Он долго ничего не отвечал, склонивши голову над столом и обдумывая мои слова. Когда же заговорил снова, в тоне его не звучало уже никакого удовольствия, а на лице читалось унижение.
– Я думал, что ухватил что-то новое, – тихо произнес он. – Я над нею так старался.
– Конечно, я про живопись ничего не знаю, – сказал я, стараясь теперь говорить небрежно. – И потому могу ошибаться. Но я б не был тебе истинный другом, если б честно не поделился с тобой своими чувствами. Помнишь те выходные, когда мы ездили в Потсдам?
– Да, конечно, – ответил он. – А что?
– Там столько всего можно было ухватить. Пейзажи. Озеро, где мы плавали. Коров. Ты б не мог для разнообразия сосредоточиться на чем-нибудь вроде этого?
– На коровах? – переспросил он и посмотрел на меня так, будто я спятил. – Ты считаешь, будто мне хочется рисовать коров?
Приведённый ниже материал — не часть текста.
(* ===== verification/Conversation.v ===== *)
(** * Conversation: ids, causes and neighbours (src/client/src/irc/conversation.rs)

    The stable text of a conversation key, the table of causes that decides when a row may be
    created, and the row to select after one is dropped. *)

From S2P Require Import Prelude Text ServerFeatures OrdMap SessionTypes Platform Ctcp Events.

(** The character between the two parts of an id. *)
Definition NEWLINE : char := 10.

Definition conversation_id (key : ConversationKey) : str := network_id key ++ [NEWLINE] ++ normalized_target key.

Definition parse_conversation_id (id : str) : option ConversationKey :=
  let? (network, target) := split_once (N.eqb NEWLINE) id in
  if is_empty network || is_empty target || existsb (N.eqb NEWLINE) target then None
  else Some (mkKey network target).

Definition target_looks_like_service `{Platform} (target : str) (features : IrcServerFeatures) : bool :=
  is_service_identity target [] (channel_types features).

(** [IrcConversationCause::inserts] *)
Definition inserts (cause : IrcConversationCause) (target_is_channel looks_like_service : bool) : bool :=
  match cause with
  | UserOpen => negb target_is_channel
  | ChannelState_ => target_is_channel
  | InboundOther => target_is_channel || negb looks_like_service
  | Restore => negb target_is_channel && negb looks_like_service
  | QuietSend | InboundSelf => false
  end.

Definition neighbor_after_drop (ordered : list ConversationKey) (dropping : ConversationKey) : option ConversationKey :=
  let same_network key := str_eqb (network_id key) (network_id dropping) in
  match position (fun key => bool_decide (key = dropping)) ordered with
  | Some index =>
      let next := ordered !! S index in
      let previous := match index with O => None | S before => ordered !! before end in
      match next, previous with
      | Some after, Some before =>
          if same_network after then Some after else if same_network before then Some before else Some after
      | Some after, None => Some after
      | None, before => before
      end
  | None => last ordered
  end.

(** A conversation id names one conversation: every key with no newline in it is read back
    from its id, and an id that is accepted is the id of the key it is read as. *)
Theorem conversation_id_roundtrip key id :
  (network_id key <> [] -> normalized_target key <> [] ->
   forallb (fun c => negb (NEWLINE =? c)) (network_id key ++ normalized_target key) = true ->
   parse_conversation_id (conversation_id key) = Some key)
  /\ (parse_conversation_id id = Some key -> conversation_id key = id).
Proof.
  unfold parse_conversation_id, conversation_id. destruct key as [network target]. cbn [network_id normalized_target]. split.
  - intros Hn Ht H. rw forallb_app in H. apply andb_true_iff in H as [H1 H2].
    rw split_once_position position_here //. cbn [fmap option_fmap option_map].
    rw take_app_length (drop_app_ge _ _ (S _)); [lia|].
    replace (S (length network) - length network)%nat with 1%nat by lia. cbn [drop].
    rw (proj2 (existsb_false_forallb _ _) H2). by destruct network, target.
  - rw split_once_position. destruct (position (N.eqb NEWLINE) id) as [i|] eqn:E; [|done].
    cbn [fmap option_fmap option_map]. case_match; [done|]. intros [= <- <-].
    apply position_Some in E as (x & Hid & Hx & _). apply N.eqb_eq in Hx as <-. by rw {3}Hid.
Qed.

(** The row selected after a drop is another listed row, and there is one whenever another
    row is listed. *)
Lemma neighbor_after_drop_other ordered dropping :
  NoDup ordered ->
  match neighbor_after_drop ordered dropping with
  | Some key => key ∈ ordered /\ key <> dropping
  | None => forall key, key ∈ ordered -> key = dropping
  end.
Proof.
  intros Hd. unfold neighbor_after_drop. destruct (position _ ordered) as [i|] eqn:E.
  - apply position_lookup in E as (x & Hi & Hx%bool_decide_eq_true). subst x.
    assert (Hne : forall j key, ordered !! j = Some key -> j <> i -> key ∈ ordered /\ key <> dropping).
    { intros j key Hj Hji. split; [by apply list_elem_of_lookup_2 in Hj|]. intros ->. by eapply Hji, NoDup_lookup. }
    destruct (ordered !! S i) as [after|] eqn:Ea.
    + pose proof (Hne _ _ Ea). destruct i as [|i]; [naive_solver lia|].
      destruct (ordered !! i) as [before|] eqn:Eb; [|naive_solver lia].
      pose proof (Hne _ _ Eb). repeat case_match; naive_solver lia.
    + destruct i as [|i].
      * intros key (j & Hj)%list_elem_of_lookup. destruct j; [congruence|].
        apply lookup_ge_None in Ea. apply lookup_lt_Some in Hj. lia.
      * destruct (ordered !! i) as [before|] eqn:Eb; [by apply (Hne i); [|lia]|].
        apply lookup_ge_None in Eb. apply lookup_lt_Some in Hi. lia.
  - apply position_None in E.
    assert (Hno : forall key, key ∈ ordered -> key <> dropping).
    { intros key Hk ->. rw forallb_forall in E. apply list_elem_of_In in Hk. specialize (E _ Hk). by rw bool_decide_eq_true_2 in E. }
    destruct (last ordered) as [key|] eqn:El; [|apply last_None in El as ->; by intros key ?%elem_of_nil].
    apply last_Some_elem_of in El. auto.
Qed.

Lemma conversation_id_roundtrip_witness :
  parse_conversation_id (conversation_id (mkKey (lit "oftc") (lit "#omarchy"))) = Some (mkKey (lit "oftc") (lit "#omarchy"))
  /\ conversation_id (mkKey (lit "a") (lit "b")) = [97; 10; 98].
Proof.
  split.
  - apply (conversation_id_roundtrip (mkKey (lit "oftc") (lit "#omarchy")) []); by vm_compute.
  - apply conversation_id_roundtrip. by vm_compute.
Defined.

(** The table of causes over a channel, a person and a service. *)
Example inserts_table :
  (fun cause => (inserts cause true false, inserts cause false false, inserts cause false true))
    <$> [QuietSend; InboundSelf; UserOpen; ChannelState_; InboundOther; Restore]
  = [(false, false, false); (false, false, false); (false, true, true);
     (true, false, false); (true, true, false); (false, true, false)].
Proof. done. Qed.

Example neighbor_example :
  let key n t := mkKey (lit n) (lit t) in
  let ordered := [key "a" "#one"; key "a" "#two"; key "a" "alice"; key "b" "#x"]%string in
  neighbor_after_drop ordered (key "a" "#two")%string = Some (key "a" "alice")%string
  /\ neighbor_after_drop ordered (key "a" "alice")%string = Some (key "a" "#two")%string
  /\ neighbor_after_drop ordered (key "b" "#x")%string = Some (key "a" "alice")%string
  /\ neighbor_after_drop (take 1 ordered) (key "a" "#one")%string = None
  /\ neighbor_after_drop ordered (key "c" "#z")%string = Some (key "b" "#x")%string.
Proof. by vm_compute. Qed.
У коров нет души. У Алиссы душа хотя бы есть.
– У Алиссы? – уточнил я. – Кто такая Алисса?
Он кивнул на свернутый холст.
– Моя модель, – ответил он.
– Так она, значит, настоящий человек, не фантазия?
– Конечно же, настоящий! Я б нипочем не смог нарисовать ничего подобного из воображения. Я не настолько творческий человек.
Я больше не мог этого терпеть – и вынужден был спросить:
– Так ты в нее влюблен?
– Очень-очень, – сказал он, будто это самое очевидное на свете. – Мы влюблены друг в дружку.
Я откинулся на спинку стула, в смятении уставившись на него.
– Если это так, – спросил я, – то почему ты никогда о ней не упоминал до сегодняшнего дня?
– Ну, я не думал…
– Мы же друзья – я считал. Хотя, конечно, если это у тебя всего лишь глупое летнее увлечение…
– Но это не так, – стоял на своем он. – Это гораздо больше.
– С чего ты так уверен?
– Просто уверен – и все.
Я покачал головой.
– Если б ты ее так любил, – сказал я, – то ты бы о ней со мною разговаривал.
– Если б у нас были обычные времена – быть может, да, – ответил он. – Но это не обычные времена, правда же? Я должен быть осторожен. Нам всем приходится.
– Чего бояться?
– Всего. И всех.
Я огляделся. Мне вдруг показалось, будто к нам прислушивается вся таверна, наблюдает за нами, осознает чувства Оскара к этой девушке и мои чувства к нему. В сердце своем я всегда знал, что Оскар не разделяет моих романтических томлений, но меня глубоко ранило думать о том, что он может быть близок с кем-то другим.
– Я не убежден, что ты прав, – сказал он. – Разве художник не должен оставаться верен собственному инстинкту?
– Не мне тебе говорить, Оскар, о чем тебе следует думать, – произнес я. – Могу лишь сообщить тебе, что я чувствую.
– И ты убежден, что мне следует ее уничтожить? – спросил он.
– Убежден. Но мало того – еще я думаю, что тебе больше не стоит писать Алиссу. Вероятно, ты слишком близок к ней. Лучше б ты приберег талант для чего-то более подобающего.
Он побледнел, но я не ощущал никакого раскаяния. Мне хотелось, чтобы он сжег эту картину, чтобы он осознал: картина настолько никчемна, что ему стоит вообще забросить этот замысел, а вместе с ним – и девушку. Рисуй коров, подумал я. Рисуй коров сколько влезет. А если это удовлетворит твои художественные потребности, для разнообразия пиши овец.
– И он так и сделал? – спросил Морис, который хранил молчание все то время, пока я рассказывал ему эту историю. – Уничтожил картину?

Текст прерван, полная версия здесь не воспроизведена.